(Action item):
When the line with "Definition server_auth_aad (transcript_before" appears below, start repeating lines exactly, and keep going through the line with "transcript_before ++ server_random"; add nothing outside that span.

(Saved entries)
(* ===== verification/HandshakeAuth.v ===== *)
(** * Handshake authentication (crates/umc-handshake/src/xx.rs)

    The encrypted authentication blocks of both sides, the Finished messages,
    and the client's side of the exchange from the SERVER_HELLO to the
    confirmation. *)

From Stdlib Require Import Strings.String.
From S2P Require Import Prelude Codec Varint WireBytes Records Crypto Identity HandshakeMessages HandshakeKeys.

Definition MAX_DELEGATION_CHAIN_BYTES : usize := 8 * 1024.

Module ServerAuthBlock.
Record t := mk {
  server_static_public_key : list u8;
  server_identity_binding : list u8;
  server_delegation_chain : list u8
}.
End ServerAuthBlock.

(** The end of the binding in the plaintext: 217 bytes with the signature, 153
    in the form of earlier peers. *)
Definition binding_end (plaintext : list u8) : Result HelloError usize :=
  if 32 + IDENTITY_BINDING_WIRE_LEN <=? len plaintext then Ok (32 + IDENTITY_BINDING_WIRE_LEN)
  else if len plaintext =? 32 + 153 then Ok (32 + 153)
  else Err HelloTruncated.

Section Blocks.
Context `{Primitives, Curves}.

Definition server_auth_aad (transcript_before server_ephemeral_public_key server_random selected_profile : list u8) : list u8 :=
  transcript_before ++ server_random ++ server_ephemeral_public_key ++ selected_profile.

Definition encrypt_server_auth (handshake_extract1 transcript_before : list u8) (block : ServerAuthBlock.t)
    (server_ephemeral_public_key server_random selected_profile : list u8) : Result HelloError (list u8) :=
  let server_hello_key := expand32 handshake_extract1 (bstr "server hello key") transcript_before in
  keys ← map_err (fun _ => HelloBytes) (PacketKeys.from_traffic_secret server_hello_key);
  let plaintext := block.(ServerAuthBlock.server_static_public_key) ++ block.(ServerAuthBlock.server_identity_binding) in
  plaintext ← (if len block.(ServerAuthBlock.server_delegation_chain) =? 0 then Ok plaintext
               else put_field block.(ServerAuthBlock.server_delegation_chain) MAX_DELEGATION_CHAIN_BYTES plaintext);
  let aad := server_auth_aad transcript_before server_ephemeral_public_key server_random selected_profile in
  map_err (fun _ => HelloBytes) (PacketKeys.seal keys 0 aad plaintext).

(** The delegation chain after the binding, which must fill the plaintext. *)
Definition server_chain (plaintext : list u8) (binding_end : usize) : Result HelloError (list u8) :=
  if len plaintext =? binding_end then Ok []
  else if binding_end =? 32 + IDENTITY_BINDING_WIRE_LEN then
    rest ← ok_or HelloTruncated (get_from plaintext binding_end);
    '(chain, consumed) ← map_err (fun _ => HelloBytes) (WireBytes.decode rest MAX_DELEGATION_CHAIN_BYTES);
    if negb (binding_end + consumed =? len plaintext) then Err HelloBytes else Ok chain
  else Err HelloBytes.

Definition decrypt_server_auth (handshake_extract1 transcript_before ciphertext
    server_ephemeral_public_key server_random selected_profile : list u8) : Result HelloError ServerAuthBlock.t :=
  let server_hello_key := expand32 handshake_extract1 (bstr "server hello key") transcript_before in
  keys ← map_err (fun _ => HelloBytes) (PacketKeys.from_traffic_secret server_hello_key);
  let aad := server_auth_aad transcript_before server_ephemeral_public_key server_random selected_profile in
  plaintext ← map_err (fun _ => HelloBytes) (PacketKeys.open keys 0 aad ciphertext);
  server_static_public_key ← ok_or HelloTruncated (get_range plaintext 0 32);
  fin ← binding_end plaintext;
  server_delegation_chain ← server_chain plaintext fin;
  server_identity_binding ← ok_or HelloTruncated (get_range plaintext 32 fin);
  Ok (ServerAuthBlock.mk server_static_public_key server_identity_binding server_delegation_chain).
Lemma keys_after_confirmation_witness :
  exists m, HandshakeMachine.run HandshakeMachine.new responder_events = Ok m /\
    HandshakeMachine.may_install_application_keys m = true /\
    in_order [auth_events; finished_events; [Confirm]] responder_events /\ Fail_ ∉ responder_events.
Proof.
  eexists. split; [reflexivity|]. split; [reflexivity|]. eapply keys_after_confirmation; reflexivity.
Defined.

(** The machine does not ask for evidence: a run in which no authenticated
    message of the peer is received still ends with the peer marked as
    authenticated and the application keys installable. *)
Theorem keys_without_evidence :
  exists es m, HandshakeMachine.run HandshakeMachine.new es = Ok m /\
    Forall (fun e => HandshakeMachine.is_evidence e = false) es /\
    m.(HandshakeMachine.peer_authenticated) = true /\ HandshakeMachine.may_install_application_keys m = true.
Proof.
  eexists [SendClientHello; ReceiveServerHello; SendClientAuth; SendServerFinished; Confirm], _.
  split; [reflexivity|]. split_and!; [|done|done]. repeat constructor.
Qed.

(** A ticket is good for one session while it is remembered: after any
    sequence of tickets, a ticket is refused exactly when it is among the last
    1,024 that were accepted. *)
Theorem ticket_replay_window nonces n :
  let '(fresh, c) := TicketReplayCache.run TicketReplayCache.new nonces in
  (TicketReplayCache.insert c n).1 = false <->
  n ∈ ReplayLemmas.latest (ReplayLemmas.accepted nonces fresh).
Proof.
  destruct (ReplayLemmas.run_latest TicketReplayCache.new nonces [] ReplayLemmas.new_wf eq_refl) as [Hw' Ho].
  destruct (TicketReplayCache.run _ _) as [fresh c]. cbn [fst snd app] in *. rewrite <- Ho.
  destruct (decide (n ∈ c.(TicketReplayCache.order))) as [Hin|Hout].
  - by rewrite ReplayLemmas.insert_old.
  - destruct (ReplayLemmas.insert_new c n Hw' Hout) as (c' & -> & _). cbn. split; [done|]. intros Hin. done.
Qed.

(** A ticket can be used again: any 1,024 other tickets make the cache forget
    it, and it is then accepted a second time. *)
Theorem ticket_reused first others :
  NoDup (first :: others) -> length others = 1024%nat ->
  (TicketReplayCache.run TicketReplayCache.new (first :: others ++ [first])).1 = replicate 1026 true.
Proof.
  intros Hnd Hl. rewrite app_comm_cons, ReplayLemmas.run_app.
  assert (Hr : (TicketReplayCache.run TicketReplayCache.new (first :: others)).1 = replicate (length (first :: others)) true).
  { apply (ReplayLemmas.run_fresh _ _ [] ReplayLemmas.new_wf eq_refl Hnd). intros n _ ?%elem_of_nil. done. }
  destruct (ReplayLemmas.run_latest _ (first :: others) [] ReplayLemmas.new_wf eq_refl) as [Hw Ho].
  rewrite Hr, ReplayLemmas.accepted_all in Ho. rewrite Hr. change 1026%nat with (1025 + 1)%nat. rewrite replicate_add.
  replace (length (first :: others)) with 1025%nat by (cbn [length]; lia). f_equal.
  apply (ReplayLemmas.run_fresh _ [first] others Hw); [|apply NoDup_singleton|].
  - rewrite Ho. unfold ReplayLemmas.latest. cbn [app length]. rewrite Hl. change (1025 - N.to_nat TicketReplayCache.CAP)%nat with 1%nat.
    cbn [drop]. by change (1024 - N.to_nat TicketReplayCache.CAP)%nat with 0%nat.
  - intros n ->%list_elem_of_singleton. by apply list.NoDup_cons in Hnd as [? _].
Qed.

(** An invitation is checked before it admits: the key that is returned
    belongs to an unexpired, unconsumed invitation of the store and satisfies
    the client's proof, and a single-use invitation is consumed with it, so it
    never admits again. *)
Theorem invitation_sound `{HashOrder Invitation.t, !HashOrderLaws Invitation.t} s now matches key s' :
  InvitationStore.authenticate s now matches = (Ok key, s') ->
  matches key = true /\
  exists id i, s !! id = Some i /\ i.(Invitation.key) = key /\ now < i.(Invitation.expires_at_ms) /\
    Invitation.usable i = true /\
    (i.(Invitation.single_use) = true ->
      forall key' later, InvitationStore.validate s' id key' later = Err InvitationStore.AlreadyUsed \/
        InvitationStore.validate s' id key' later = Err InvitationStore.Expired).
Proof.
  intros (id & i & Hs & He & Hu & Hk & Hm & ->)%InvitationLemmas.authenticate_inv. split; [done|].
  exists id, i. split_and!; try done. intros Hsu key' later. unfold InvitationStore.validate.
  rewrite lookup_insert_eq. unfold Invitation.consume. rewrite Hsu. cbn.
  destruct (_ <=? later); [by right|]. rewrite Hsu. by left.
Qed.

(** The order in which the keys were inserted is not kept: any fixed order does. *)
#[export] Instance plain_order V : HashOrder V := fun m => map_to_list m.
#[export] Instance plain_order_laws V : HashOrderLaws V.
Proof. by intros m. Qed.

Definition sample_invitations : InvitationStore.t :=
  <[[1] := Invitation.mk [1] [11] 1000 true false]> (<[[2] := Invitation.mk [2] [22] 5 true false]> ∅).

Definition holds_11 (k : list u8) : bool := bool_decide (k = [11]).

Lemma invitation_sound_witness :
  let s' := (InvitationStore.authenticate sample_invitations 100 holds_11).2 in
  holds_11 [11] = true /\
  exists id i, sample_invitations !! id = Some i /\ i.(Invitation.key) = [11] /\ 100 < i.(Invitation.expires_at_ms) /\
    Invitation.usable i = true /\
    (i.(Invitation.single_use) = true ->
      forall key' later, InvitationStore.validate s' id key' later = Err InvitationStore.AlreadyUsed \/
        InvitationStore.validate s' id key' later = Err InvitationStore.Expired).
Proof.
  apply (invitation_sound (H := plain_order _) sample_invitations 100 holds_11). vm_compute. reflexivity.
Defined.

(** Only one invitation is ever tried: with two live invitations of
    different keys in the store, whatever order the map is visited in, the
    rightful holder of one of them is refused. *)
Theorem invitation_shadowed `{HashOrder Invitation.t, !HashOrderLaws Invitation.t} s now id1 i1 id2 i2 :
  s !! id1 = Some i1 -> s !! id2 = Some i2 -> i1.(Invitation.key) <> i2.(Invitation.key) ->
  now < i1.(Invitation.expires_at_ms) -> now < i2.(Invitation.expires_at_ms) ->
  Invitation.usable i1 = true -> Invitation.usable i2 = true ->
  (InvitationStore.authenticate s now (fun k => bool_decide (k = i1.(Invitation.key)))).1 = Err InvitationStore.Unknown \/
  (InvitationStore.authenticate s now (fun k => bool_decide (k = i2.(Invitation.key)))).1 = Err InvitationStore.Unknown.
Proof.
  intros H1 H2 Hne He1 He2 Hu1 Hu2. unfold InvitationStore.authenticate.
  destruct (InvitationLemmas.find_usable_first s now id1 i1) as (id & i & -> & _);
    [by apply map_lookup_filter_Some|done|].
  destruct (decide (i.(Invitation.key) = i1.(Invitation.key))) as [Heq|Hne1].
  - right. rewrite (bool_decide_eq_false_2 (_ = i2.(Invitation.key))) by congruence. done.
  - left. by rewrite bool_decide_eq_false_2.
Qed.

(Answer):
Definition server_auth_aad (transcript_before server_ephemeral_public_key server_random selected_profile : list u8) : list u8 :=
  transcript_before ++ server_random ++ server_ephemeral_public_key ++ selected_profile.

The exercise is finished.